DIRECTIONS - When you reach the line containing "(∀ m v, m ≤ number_input m v) →" in the records below, start copying exactly, and stop once you have copied the line containing "intros [= <-]. exists u.".

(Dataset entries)
(** ** Indexing and non-maximum suppression *)

Section IndexSelect.

Context {A : Type}.

Lemma index_select_in_range (l : list A) (indices : list nat) (d : A) :
    Forall (fun i => (i < length l)%nat) indices ->
    index_select l indices = Ok (map (fun i => nth i l d) indices).
  Proof.
    induction 1 as [|i rest Hi _ IH]; simpl; [reflexivity|].
    destruct (nth_error l i) as [x|] eqn:E.
    - rewrite IH. simpl. f_equal. f_equal.
      symmetry. now apply nth_error_nth.
    - apply nth_error_None in E. lia.
  Qed.

Lemma index_select_length (l : list A) (indices : list nat) (r : list A) :
    index_select l indices = Ok r -> length r = length indices.
  Proof.
    revert r. induction indices as [|i rest IH]; simpl; intros r H.
    - now inversion H.
    - destruct (nth_error l i) as [x|]; [|discriminate].
      destruct (index_select l rest) as [xs|e]; simpl in H; [|discriminate].
      inversion H. simpl. f_equal. now apply IH.
  Qed.

Lemma index_select_In (l : list A) (indices : list nat) (r : list A) (x : A) :
    index_select l indices = Ok r -> In x r -> In x l.
  Proof.
    revert r. induction indices as [|i rest IH]; simpl; intros r H Hx.
    - inversion H; subst. contradiction.
    - destruct (nth_error l i) as [y|] eqn:E; [|discriminate].
      destruct (index_select l rest) as [xs|e]; simpl in H; [|discriminate].
      inversion H; subst. destruct Hx as [->|Hx].
      + eapply nth_error_In; eauto.
      + eapply IH; eauto.
  Qed.

  (** Selecting the positions of a mask keeps the masked elements. *)
Lemma index_select_mask_shift (pre xs : list A) (mask : list bool) :
    length xs = length mask ->
    index_select (pre ++ xs)
      (map fst (filter snd (combine (seq (length pre) (length mask)) mask)))
    = Ok (map fst (filter snd (combine xs mask))).
  Proof.
    revert pre mask. induction xs as [|x xs IH]; intros pre [|b mask] Hlen;
      simpl in Hlen; try discriminate; [reflexivity|].
    injection Hlen as Hlen.
    assert (Hnext :
      index_select (pre ++ x :: xs)
        (map fst (filter snd (combine (seq (S (length pre)) (length mask)) mask)))
      = Ok (map fst (filter snd (combine xs mask)))).
    { specialize (IH (pre ++ [x]) mask Hlen).
      rewrite <- app_assoc in IH. simpl in IH.
      rewrite length_app in IH. simpl in IH.
      now rewrite Nat.add_1_r in IH. }
    simpl. destruct b; simpl.
    - rewrite nth_error_app2 by lia. rewrite Nat.sub_diag. simpl.
      now rewrite Hnext.
    - exact Hnext.
  Qed.
(** A name without letters is normalised to the empty string. *)
Lemma sub_apostrophes_separators s : ∀ in_run,
  str_forall separator s = true →
  str_forall separator (sub_runs_from in_run (λ c, Ascii.eqb c "'") "" s) = true.
Proof.
  induction s as [|c s IH]; intros in_run Hs; simpl in *; [done|].
  apply andb_true_iff in Hs as [Hc Hs].
  destruct (Ascii.eqb c "'"); [destruct in_run; by apply IH|].
  simpl. by rewrite Hc, IH.
Qed.

Lemma sub_separators_all s :
  str_forall separator s = true →
  sub_runs_from true (λ c, negb (isalpha c)) " " s = ""
  ∧ (sub_runs_from false (λ c, negb (isalpha c)) " " s = ""
     ∨ sub_runs_from false (λ c, negb (isalpha c)) " " s = " ").
Proof.
  induction s as [|c s IH]; intros Hs; simpl in *; [by auto|].
  apply andb_true_iff in Hs as [Hc Hs]. unfold separator in Hc. rewrite Hc.
  destruct (IH Hs) as [-> _]. by auto.
Qed.

Lemma reformat_name_no_letters name :
  str_forall separator name = true → reformat_name name = "".
Proof.
  intros Hs. unfold reformat_name, sub_runs.
  by destruct (sub_separators_all _ (sub_apostrophes_separators name false Hs))
    as [_ [-> | ->]].
Qed.

Lemma create_all_abbreviations_lookup (letter_values : letter_table) lines :
  ∀ all_abbreviations k line,
    create_all_abbreviations lines letter_values = Ok all_abbreviations →
    lines !! k = Some line →
    ∃ abbrs, all_abbreviations !! k = Some (line, abbrs)
             ∧ create_abbreviations line letter_values = Ok abbrs.
Proof.
  induction lines as [|l lines IH]; intros b k line; simpl; [done|].
  destruct (create_abbreviations l letter_values) as [abbrs|] eqn:Hl; simpl; [|done].
  destruct (create_all_abbreviations lines letter_values) as [rest|]; simpl; [|done].
  intros [= <-]. destruct k as [|k]; simpl.
  - intros [= ->]. eauto.
  - by apply IH.
Qed.

(** C7. A raw name whose normalised form has at most two letters, as is
    the case of a name without any letter, the empty one included, gets
    the empty set of candidates, without error and whatever the table;
    the selector returns no winner for the empty set, and in the result of
    a whole batch the name comes with an empty list of winners. *)
Theorem short_name_has_no_abbreviation (name : string)
    (letter_values : letter_table) :
  (String.length (reformat_name name) ≤ 2)%nat
  ∨ str_forall separator name = true →
  create_abbreviations name letter_values = Ok []
  ∧ choose_best_abbreviations_inner [] = []
  ∧ ∀ lines k winners,
      lines !! k = Some name →
      best_abbreviations_of lines letter_values = Ok winners →
      winners !! k = Some (name, []).
Proof.
  intros Hshort.
  assert (Hlen : (String.length (reformat_name name) ≤ 2)%nat).
  { destruct Hshort as [?|Hnone]; [done|].
    rewrite (reformat_name_no_letters _ Hnone). simpl. lia. }
  pose proof (create_abbreviations_short name letter_values Hlen) as Hnone.
  split; [done|]. split; [done|].
  intros lines k winners Hk. unfold best_abbreviations_of.
  destruct (create_all_abbreviations lines letter_values) as [b|] eqn:Hall;
    simpl; [|done].
  intros [= <-].
  destruct (create_all_abbreviations_lookup _ _ _ _ _ Hall Hk) as (abbrs & Hb & Habbrs).
  rewrite Hnone in Habbrs. simplify_eq.
  unfold choose_best_abbreviations, find_and_remove_duplicates, remove_duplicates.
  by rewrite !list_lookup_fmap, Hb.
Qed.

Lemma short_name_has_no_abbreviation_witness :
  create_abbreviations "3 - '!" alphabet_table = Ok []
  ∧ ∀ winners,
      best_abbreviations_of ["anna"; "3 - '!"] alphabet_table = Ok winners →
      winners !! 1%nat = Some ("3 - '!", []).
Proof.
  assert (Hnone : (String.length (reformat_name "3 - '!") ≤ 2)%nat
                  ∨ str_forall separator "3 - '!" = true)
    by (right; vm_compute; reflexivity).
  destruct (short_name_has_no_abbreviation "3 - '!" alphabet_table Hnone) as (Hrun & _ & Hbatch).
  split; [exact Hrun|].
  intros winners. apply (Hbatch ["anna"; "3 - '!"] 1%nat). reflexivity.
Defined.

End GenerationClaims.


(** ** Normalisation as a single pass *)

Section NormalisationPass.

Lemma append_cons c s t : String c s +:+ t = String c (s +:+ t).
Proof. reflexivity. Qed.

Lemma apostrophe_facts c : Ascii.eqb c "'" = true → isalpha c = false.
Proof. intros ->%Ascii.eqb_eq. reflexivity. Qed.

Lemma upper_of_case c :
  isalpha c = true → upper (upper c) = upper c ∧ upper (lower c) = upper c.
Proof.
  destruct c as [[] [] [] [] [] [] [] []]; vm_compute; intros;
    first [discriminate | by split].
Qed.

(** The four steps of [reformat_name], from any state they can be in. *)
Lemma passes_camel s : ∀ in_run' in_run previous_is_cased,
  (in_run = true → previous_is_cased = false) →
  sub_char " " ""
    (title_from previous_is_cased
       (sub_runs_from in_run (λ c, negb (isalpha c)) " "
          (sub_runs_from in_run' (λ c, Ascii.eqb c "'") "" s)))
  = camel_from previous_is_cased s.
Proof.
  induction s as [|c s IH]; intros in_run' in_run prev Hstate; [done|].
  cbn [sub_runs_from camel_from].
  destruct (Ascii.eqb c "'") eqn:Hapo.
  { destruct in_run'; rewrite ?append_empty; by apply IH. }
  cbn [sub_runs_from]. destruct (isalpha c) eqn:Hletter; cbn [negb].
  - cbn [title_from]. rewrite Hletter. cbn [sub_char].
    destruct (letter_facts c Hletter) as (_ & _ & _ & _ & Hus & Hls & _).
    destruct prev; rewrite ?Hus, ?Hls; f_equal; by apply IH.
  - destruct in_run.
    + rewrite (Hstate eq_refl). by apply IH.
    + rewrite append_space. cbn [title_from].
      change (isalpha " ") with false. cbn [sub_char].
      change (Ascii.eqb " " " ") with true. rewrite append_empty. by apply IH.
Qed.

Lemma reformat_name_camel name : reformat_name name = camel_from false name.
Proof. unfold reformat_name, title, sub_runs. by apply passes_camel. Qed.

Lemma camel_from_apostrophe s1 s2 : ∀ previous_is_letter,
  camel_from previous_is_letter (s1 +:+ String "'" s2)
  = camel_from previous_is_letter (s1 +:+ s2).
Proof.
  induction s1 as [|c s1 IH]; intros prev.
  - by rewrite !append_empty.
  - rewrite !append_cons. cbn [camel_from]. by rewrite !IH.
Qed.

Lemma camel_from_separator s1 s2 c : ∀ previous_is_letter,
  isalpha c = false → Ascii.eqb c "'" = false →
  camel_from previous_is_letter (s1 +:+ String c s2)
  = camel_from previous_is_letter s1 +:+ camel_from false s2.
Proof.
  induction s1 as [|d s1 IH]; intros prev Hsep Hapo.
  - rewrite !append_empty. cbn [camel_from]. by rewrite Hsep, Hapo.
  - rewrite !append_cons. cbn [camel_from].
    destruct (Ascii.eqb d "'"); [by apply IH|].
    destruct (isalpha d); [|by apply IH].
    by rewrite append_cons, IH.
Qed.

Lemma camel_from_letters s : ∀ previous_is_letter,
  str_upper (camel_from previous_is_letter s) = str_upper (letters_of s).
Proof.
  induction s as [|c s IH]; intros prev; [done|].
  cbn [camel_from letters_of].
  destruct (Ascii.eqb c "'") eqn:Hapo.
  { by rewrite (apostrophe_facts c Hapo). }
  destruct (isalpha c) eqn:Hletter; [|by apply IH].
  cbn [str_upper]. rewrite IH.
  destruct (upper_of_case c Hletter) as [Hu Hl].
  destruct prev; by rewrite ?Hu, ?Hl.
Qed.

(** X1. [reformat_name] is one pass over the raw name: apostrophes are
    skipped, a letter is put in upper case when it starts the name or comes
    after a dropped character other than an apostrophe, in lower case when
    it comes after a letter, and every other character is dropped. *)
Theorem reformat_name_single_pass (name : string) :
  reformat_name name = camel_from false name.
Proof. apply reformat_name_camel. Qed.

(** X2. Apostrophes join and other separators split: an apostrophe can be
    deleted from the raw name without changing its normalised form, and
    around any other character that is not a letter the two sides are
    normalised independently. *)
Theorem reformat_name_words (s1 s2 : string) (c : ascii) :
  reformat_name (s1 +:+ String "'" s2) = reformat_name (s1 +:+ s2)
  ∧ (isalpha c = false → Ascii.eqb c "'" = false →
     reformat_name (s1 +:+ String c s2) = reformat_name s1 +:+ reformat_name s2).
Proof.
  rewrite !reformat_name_camel. split.
  - apply camel_from_apostrophe.
  - apply camel_from_separator.
Qed.

Lemma reformat_name_words_witness :
  reformat_name ("mary" +:+ String "-" "ann") = reformat_name "mary" +:+ reformat_name "ann".
Proof. apply (proj2 (reformat_name_words "mary" "ann" "-")); reflexivity. Defined.
Lemma step_keys_unique s a : keys_unique s → keys_unique (step number_input s a).
Proof.
  intros (Hu & Hn & Hw & Hc).
  destruct (step_tables s a) as (Hus & Hws & Hcs & _). unfold keys_unique.
  split_and!.
  - destruct Hus as [->|[(uname & pw & nm & em & Hnew & ->)|(uname & pw & ->)]].
    + done.
    + rewrite fmap_app. apply NoDup_snoc_fresh; [done|apply next_id_fresh].
    + by apply (reset_password_wf s uname pw).
  - destruct Hus as [->|[(uname & pw & nm & em & Hnew & ->)|(uname & pw & ->)]].
    + done.
    + rewrite fmap_app. by apply NoDup_snoc_fresh.
    + by apply (reset_password_wf s uname pw).
  - destruct Hws as [->|(uid & wtype & d & c & ->)]; [done|].
    rewrite fmap_app. apply NoDup_snoc_fresh; [done|apply next_id_fresh].
  - destruct Hcs as [->|(uid & cname & g & ctype & ->)]; [done|].
    rewrite fmap_app. apply NoDup_snoc_fresh; [done|apply next_id_fresh].
Qed.

Lemma step_challenges_ok s a : challenges_ok s → challenges_ok (step number_input s a).
Proof.
  intros [Hg Hp]. destruct (step_tables s a) as (_ & _ & Hcs & Hps). split.
  - destruct Hcs as [->|(uid & cname & g & ctype & ->)]; [done|].
    intros c [Hc|Hc%list_elem_of_singleton]%elem_of_app; [by apply Hg|].
    subst c. apply number_input_min.
  - destruct Hps as [->|(uid & cid & Hcid & ->)]; [done|].
    intros p [Hin|Hin%list_elem_of_singleton]%elem_of_app; [by apply Hp|].
    by subst p.
Qed.

Lemma grown_from_refl s : grown_from s s.
Proof. by unfold grown_from. Qed.

Lemma grown_from_trans s1 s2 s3 :
  grown_from s1 s2 → grown_from s2 s3 → grown_from s1 s3.
Proof.
  intros (?&?&?&?) (?&?&?&?). unfold grown_from.
  split_and!; by etrans.
Qed.

Lemma step_grown_from s a : grown_from s (step number_input s a).
Proof.
  destruct (step_tables s a) as (Hus & Hws & Hcs & Hps). unfold grown_from.
  split_and!.
  - destruct Hus as [->|[(uname & pw & nm & em & Hnew & ->)|(uname & pw & ->)]].
    + done.
    + rewrite fmap_app. by apply prefix_app_r.
    + unfold reset_password. simpl. rewrite <- list_fmap_compose.
      erewrite list_fmap_ext; [done|].
      intros i u _. simpl. by destruct (decide _).
  - destruct Hws as [->|(uid & wtype & d & c & ->)]; [done|].
    by apply prefix_app_r.
  - destruct Hcs as [->|(uid & cname & g & ctype & ->)]; [done|].
    by apply prefix_app_r.
  - destruct Hps as [->|(uid & cid & _ & ->)]; [done|].
    by apply prefix_app_r.
Qed.

End PageInvariants.

(** Ids stay unique in each table and usernames stay unique: every page
    keeps this, so it holds in every store built through the pages,
    whatever the number inputs hand back. *)
Theorem pages_keep_keys_unique (number_input : Z → Z → Z) :
  (∀ s a, keys_unique s → keys_unique (step number_input s a))
  ∧ (∀ acts, keys_unique (run number_input Db.empty acts)).
Proof.
  split.
  - intros s a. by apply step_keys_unique.
  - intros acts. apply (run_invariant number_input keys_unique).
    + intros s a. by apply step_keys_unique.
    + unfold keys_unique. simpl. split_and!; apply NoDup_nil_2.
Qed.

Lemma pages_keep_keys_unique_witness :
  keys_unique two_user_store
  ∧ keys_unique (step clamp two_user_store (SignUp "dan" "d" "Dan" "dan@example.org")).
Proof.
  destruct (pages_keep_keys_unique clamp) as [Hstep Hrun].
  assert (keys_unique two_user_store) as H by apply Hrun.
  split; [exact H|]. apply Hstep. exact H.
Defined.

(** When the number inputs respect their minimum, every challenge made
    through the pages has a goal of at least 1, and every membership
    row made through the pages names challenge 1 or 2, the two that are
    offered, whether or not such a challenge exists. *)
Theorem pages_keep_challenges_ok (number_input : Z → Z → Z) :
  (∀ m v, m ≤ number_input m v) →
  (∀ s a, challenges_ok s → challenges_ok (step number_input s a))
  ∧ (∀ acts, challenges_ok (run number_input Db.empty acts)).
Proof.
  intros Hmin. split.
  - intros s a. by apply step_challenges_ok.
  - intros acts. apply (run_invariant number_input challenges_ok).
    + intros s a. by apply step_challenges_ok.
    + split; intros x Hx; by apply not_elem_of_nil in Hx.
Qed.

Lemma pages_keep_challenges_ok_witness :
  challenges_ok
    (run clamp Db.empty
       [SignUp "alice" "pw" "Alice" "alice@example.org";
        Challenges 1 "Plank" 0 "Time-based" (Some CreateButton);
        Challenges 1 "Plank" 0 "Time-based" (Some (JoinButton 2))])
  ∧ challenge_participants
      (run clamp Db.empty
         [Challenges 1 "Plank" 0 "Time-based" (Some (JoinButton 2))])
    = [mkParticipant 1 2].
Proof.
  assert (∀ m v, m ≤ clamp m v) as Hmin by apply clamp_min.
  destruct (pages_keep_challenges_ok clamp Hmin) as [_ Hrun].
  split; [apply Hrun | reflexivity].
Defined.

(** No page deletes or moves a row: after any sequence of pages every
    table still starts with the rows it had, in place, a user row
    having changed in its password at most. *)
Theorem pages_never_delete (number_input : Z → Z → Z) (s : Store) (acts : list action) :
  grown_from s (run number_input s acts).
Proof.
  unfold run. revert s. induction acts as [|a acts IH]; intros s; simpl.
  - apply grown_from_refl.
  - eapply grown_from_trans; [apply step_grown_from|apply IH].
Qed.

(* ================================================================== *)
(** ** Runs of [main] *)

Lemma verify_user_Some s uname pw t :
  verify_user s uname pw = Ok (Some t) →
  ∃ u, u ∈ users s ∧ username u = uname ∧ password u = pw ∧ t = user_tuple u.
Proof.
  rewrite verify_user_unfold.
  destruct (head _) as [u|] eqn:E; [|done].
  destruct (decide (password u = pw)) as [Hpw|]; [|done].
  intros [= <-]. exists u.
  apply head_Some_elem_of, list_elem_of_filter in E as [? ?]. done.
Qed.





Section MainRuns.

Variable number_input : Z → Z → Z.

OUTPUT BELOW -
  (∀ m v, m ≤ number_input m v) →
  (∀ s a, challenges_ok s → challenges_ok (step number_input s a))
  ∧ (∀ acts, challenges_ok (run number_input Db.empty acts)).
Proof.
  intros Hmin. split.
  - intros s a. by apply step_challenges_ok.
  - intros acts. apply (run_invariant number_input challenges_ok).
    + intros s a. by apply step_challenges_ok.
    + split; intros x Hx; by apply not_elem_of_nil in Hx.
Qed.

Lemma pages_keep_challenges_ok_witness :
  challenges_ok
    (run clamp Db.empty
       [SignUp "alice" "pw" "Alice" "alice@example.org";
        Challenges 1 "Plank" 0 "Time-based" (Some CreateButton);
        Challenges 1 "Plank" 0 "Time-based" (Some (JoinButton 2))])
  ∧ challenge_participants
      (run clamp Db.empty
         [Challenges 1 "Plank" 0 "Time-based" (Some (JoinButton 2))])
    = [mkParticipant 1 2].
Proof.
  assert (∀ m v, m ≤ clamp m v) as Hmin by apply clamp_min.
  destruct (pages_keep_challenges_ok clamp Hmin) as [_ Hrun].
  split; [apply Hrun | reflexivity].
Defined.

(** No page deletes or moves a row: after any sequence of pages every
    table still starts with the rows it had, in place, a user row
    having changed in its password at most. *)
Theorem pages_never_delete (number_input : Z → Z → Z) (s : Store) (acts : list action) :
  grown_from s (run number_input s acts).
Proof.
  unfold run. revert s. induction acts as [|a acts IH]; intros s; simpl.
  - apply grown_from_refl.
  - eapply grown_from_trans; [apply step_grown_from|apply IH].
Qed.

(* ================================================================== *)
(** ** Runs of [main] *)

Lemma verify_user_Some s uname pw t :
  verify_user s uname pw = Ok (Some t) →
  ∃ u, u ∈ users s ∧ username u = uname ∧ password u = pw ∧ t = user_tuple u.
Proof.
  rewrite verify_user_unfold.
  destruct (head _) as [u|] eqn:E; [|done].
  destruct (decide (password u = pw)) as [Hpw|]; [|done].
  intros [= <-]. exists u.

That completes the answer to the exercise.